Lemma hslToHex_hue (hue : Z) :
  0 <= hue < 360 ->
  Board.is_hex_color (Board.hslToHex (JS.ofZ hue) 65 60) = true.
Proof.
  intros Hh.
  pose proof hslToHex_all_hues as Hall.
  rewrite forallb_forall in Hall.
  specialize (Hall (Z.to_nat hue)).
  rewrite Z2Nat.id in Hall by lia.
  apply Hall, in_seq. lia.
Qed.

Lemma generateColorForCodes_hex (codes : list Z) :
  Board.is_hex_color (Board.generateColorForCodes codes) = true.
Proof.
  unfold Board.generateColorForCodes.
  apply hslToHex_hue, Z.mod_pos_bound. lia.
Qed.

(** C6: [generateColorFor] is a function of its argument alone (equal
    seeds give equal colours, the empty seed included, and the result does
    not depend on anything but the code units of the seed), and for every
    seed the result is [#] followed by six hexadecimal digits. *)
Theorem generateColorFor_deterministic_hex :
  (forall seed1 seed2 : string,
      seed1 = seed2 -> Board.generateColorFor seed1 = Board.generateColorFor seed2)
  /\ (forall seed : string, Board.is_hex_color (Board.generateColorFor seed) = true)
  /\ (forall codes : list Z, Board.is_hex_color (Board.generateColorForCodes codes) = true)
  /\ Board.generateColorFor "" = "#db5757".
Proof.
  split; [intros ? ? ->; reflexivity|].
  split; [intros seed; apply generateColorForCodes_hex|].
  split; [apply generateColorForCodes_hex|].
  vm_compute. reflexivity.
Qed.

(** ** The chat client *)

Lemma trimStart_white (s : string) :
  forallb is_white (list_ascii_of_string s) = true -> trimStart s = EmptyString.
Proof.
  induction s as [|c s IH]; [reflexivity|].
  cbn [list_ascii_of_string forallb trimStart]. intros H.
  apply andb_prop in H as [Hc H]. rewrite Hc. exact (IH H).
Qed.

Lemma trim_white (s : string) :
  forallb is_white (list_ascii_of_string s) = true -> trim s = EmptyString.
Proof. intros H. unfold trim. now rewrite trimStart_white. Qed.

(** C10: when the input box holds nothing but white space (the empty
    text included), [handleSend] changes nothing: the messages, the store
    with all its keys, the input box and the requests are what they
    were. *)
Theorem handleSend_blank_input (now1 now2 : Z) (network : Chat.Request -> Chat.Response)
        (st : Chat.State) :
  forallb is_white (list_ascii_of_string (Chat.inputValue st)) = true ->
  Chat.handleSend now1 now2 network st = st.
Proof.
  intros H. unfold Chat.handleSend. rewrite (trim_white _ H). reflexivity.
Qed.

Lemma handleSend_blank_input_witness :
  let st := {| Chat.messages := [JStr "kept"];
               Chat.localStorage := {[ Chat.KEY_history := "[]" ]};
               Chat.inputValue := "   ";
               Chat.requests := [] |} in
  forallb is_white (list_ascii_of_string (Chat.inputValue st)) = true
  /\ Chat.handleSend 1 2 (fun _ => Chat.NetworkError "offline") st = st.
Proof.
  intros st. split; [reflexivity|].
  apply (handleSend_blank_input 1 2 (fun _ => Chat.NetworkError "offline") st).
  reflexivity.
Defined.

(** C9: with text in the input box and no API key in the store (no entry,
    or an empty one), [handleSend] appends the user message and then one
    assistant message with the configuration prompt, saves the history
    after each, issues no request and is done. *)
Theorem handleSend_no_api_key (now1 now2 : Z) (network : Chat.Request -> Chat.Response)
        (st : Chat.State) :
  nonempty (trim (Chat.inputValue st)) = true ->
  Chat.missing (Chat.localStorage st !! Chat.KEY_apiKey) = true ->
  let user :=
    JObj [("role", JStr "user"); ("content", JStr (trim (Chat.inputValue st)));
          ("ts", JNum now1)] in
  let assistant :=
    JObj [("role", JStr "assistant");
          ("content", JStr "Please set your API key in the API dialog.");
          ("ts", JNum now2)] in
  let st' := Chat.handleSend now1 now2 network st in
  Chat.messages st' = Chat.messages st ++ [user; assistant]
  /\ Chat.requests st' = Chat.requests st
  /\ Chat.inputValue st' = EmptyString
  /\ Chat.localStorage st'
     = <[Chat.KEY_history := JSON_stringify (JArr (Chat.messages st ++ [user; assistant]))]>
         (Chat.localStorage st).
Proof.
  intros Htext Hkey user assistant st'.
  assert (Hsend : st' =
            Chat.append "assistant" (JStr "Please set your API key in the API dialog.") now2
              (Chat.append "user" (JStr (trim (Chat.inputValue st))) now1
                 {| Chat.messages := Chat.messages st;
                    Chat.localStorage := Chat.localStorage st;
                    Chat.inputValue := EmptyString;
                    Chat.requests := Chat.requests st |})).
  { subst st'. unfold Chat.handleSend. rewrite Htext. cbn [negb]. cbv zeta.
    match goal with
    | |- context [Chat.missing ?item] =>
        replace item with (Chat.localStorage st !! Chat.KEY_apiKey)
    end.
    - now rewrite Hkey.
    - unfold getItem, Chat.append, Chat.save, setItem. cbn [Chat.localStorage].
      now rewrite lookup_insert_ne by discriminate. }
  rewrite Hsend. unfold Chat.append, Chat.save, setItem.
  cbn [Chat.localStorage Chat.messages Chat.requests Chat.inputValue].
  rewrite insert_insert_eq, <- app_assoc.
  repeat split; reflexivity.
Qed.

Lemma handleSend_no_api_key_witness :
  let st := {| Chat.messages := [];
               Chat.localStorage := ∅;
               Chat.inputValue := " hello ";
               Chat.requests := [] |} in
  let st' := Chat.handleSend 10 11 (fun _ => Chat.NetworkError "offline") st in
  Chat.messages st'
  = [JObj [("role", JStr "user"); ("content", JStr "hello"); ("ts", JNum 10)];
     JObj [("role", JStr "assistant");
           ("content", JStr "Please set your API key in the API dialog.");
           ("ts", JNum 11)]]
  /\ Chat.requests st' = [].
Proof.
  intros st st'.
  pose proof (handleSend_no_api_key 10 11 (fun _ => Chat.NetworkError "offline") st
                eq_refl eq_refl) as H.
  split; [exact (proj1 H) | exact (proj1 (proj2 H))].
Defined.

(** ** Sorting *)

Section SortFacts.
Context {A : Type} (compare : A -> A -> Z).

Lemma sortInsert_Permutation (x : A) (l : list A) :
  Permutation (sortInsert compare x l) (x :: l).
Proof.
  induction l as [|y l IH]; cbn [sortInsert]; [reflexivity|].
  destruct (compare x y <=? 0); [reflexivity|].
  rewrite IH. apply perm_swap.
Qed.

Lemma sort_Permutation (l : list A) : Permutation (sort compare l) l.
Proof.
  induction l as [|x l IH]; cbn [sort]; [reflexivity|].
  rewrite sortInsert_Permutation. now constructor.
Qed.

(** The comparator orders consistently: any two elements compare one way
    or the other, and the order is transitive. *)
Hypothesis compare_total : forall a b, compare a b <= 0 \/ compare b a <= 0.
Hypothesis compare_trans :
  forall a b c, compare a b <= 0 -> compare b c <= 0 -> compare a c <= 0.

Let le (a b : A) : Prop := compare a b <= 0.

Lemma sortInsert_sorted (x : A) (l : list A) :
  StronglySorted le l -> StronglySorted le (sortInsert compare x l).
Proof.
  induction 1 as [|y l Hl IH Hy]; cbn [sortInsert].
  - repeat constructor.
  - destruct (compare x y <=? 0) eqn:E.
    + apply Z.leb_le in E. constructor; [now constructor|].
      constructor; [exact E|].
      eapply List.Forall_impl; [|exact Hy]. intros z Hz. now apply (compare_trans x y z).
    + apply Z.leb_gt in E. constructor; [exact IH|].
      assert (Hyx : le y x) by (destruct (compare_total x y); [lia | assumption]).
      eapply Permutation_Forall; [symmetry; apply sortInsert_Permutation|].
      now constructor.
Qed.

Lemma sort_sorted (l : list A) : StronglySorted le (sort compare l).
Proof.
  induction l as [|x l IH]; cbn [sort]; [constructor | now apply sortInsert_sorted].
Qed.

Lemma filter_sorted (f : A -> bool) (l : list A) :
  StronglySorted le l -> StronglySorted le (List.filter f l).
Proof.
  induction 1 as [|y l Hl IH Hy]; cbn [List.filter]; [constructor|].
  destruct (f y); [|exact IH].
  constructor; [exact IH|].
  apply List.Forall_forall. intros z Hz. apply List.filter_In in Hz as [Hz _].
  rewrite List.Forall_forall in Hy. now apply Hy.
Qed.

End SortFacts.

(** ** Subjects *)

Lemma includes_In (name_ : string) (l : list string) :
  Board.includes name_ l = true <-> In name_ l.
Proof.
  unfold Board.includes. rewrite List.existsb_exists. split.
  - intros (x & Hx & E). apply String.eqb_eq in E. now subst.
  - intros H. exists name_. split; [exact H | apply String.eqb_refl].
Qed.

Section Subjects.
Variable localeCompare : string -> string -> Z.
Hypothesis localeCompare_total :
  forall a b, localeCompare a b <= 0 \/ localeCompare b a <= 0.
Hypothesis localeCompare_trans :
  forall a b c, localeCompare a b <= 0 -> localeCompare b c <= 0 -> localeCompare a c <= 0.

Let subjectsOrdered := Board.subjectsOrdered localeCompare.

Lemma onAddSubject_ordered (input : option string) (p : Board.Page) :
  subjectsOrdered (Board.subjects (Board.app p)) ->
  subjectsOrdered (Board.subjects (Board.app (Board.onAddSubject localeCompare input p))).
Proof.
  intros [Hs Hn]. unfold Board.onAddSubject.
  destruct input as [text|]; [|now split].
  destruct (nonempty text); cbn [negb]; [|now split].
  destruct (nonempty (trim text)); cbn [negb]; [|now split].
  destruct (Board.includes (trim text) (Board.subjects (Board.app p))) eqn:Hin;
    [now split|].
  cbn [Board.notify Board.app Board.subjects]. split.
  - now apply sort_sorted.
  - apply (Stdlib.Sorting.Permutation.Permutation_NoDup
             (l := trim text :: Board.subjects (Board.app p))).
    + rewrite sort_Permutation. apply Permutation_cons_append.
    + constructor; [|exact Hn].
      intros Hc. apply includes_In in Hc. congruence.
Qed.

Lemma deleteSubject_ordered (subject_ : string) (confirmed : bool) (p : Board.Page) :
  subjectsOrdered (Board.subjects (Board.app p)) ->
  subjectsOrdered (Board.subjects (Board.app (Board.deleteSubject subject_ confirmed p))).
Proof.
  intros [Hs Hn]. unfold Board.deleteSubject.
  destruct confirmed; cbn [negb]; [|now split].
  cbn [Board.notify Board.app Board.subjects]. split.
  - now apply filter_sorted.
  - now apply List.NoDup_filter.
Qed.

**Work to be completed:** The lines holding the word "subjectsOrdered" are the answer. Find them in the entries and copy them.

**Task output:**
Let subjectsOrdered := Board.subjectsOrdered localeCompare.
  subjectsOrdered (Board.subjects (Board.app p)) ->
  subjectsOrdered (Board.subjects (Board.app (Board.onAddSubject localeCompare input p))).
  subjectsOrdered (Board.subjects (Board.app p)) ->
  subjectsOrdered (Board.subjects (Board.app (Board.deleteSubject subject_ confirmed p))).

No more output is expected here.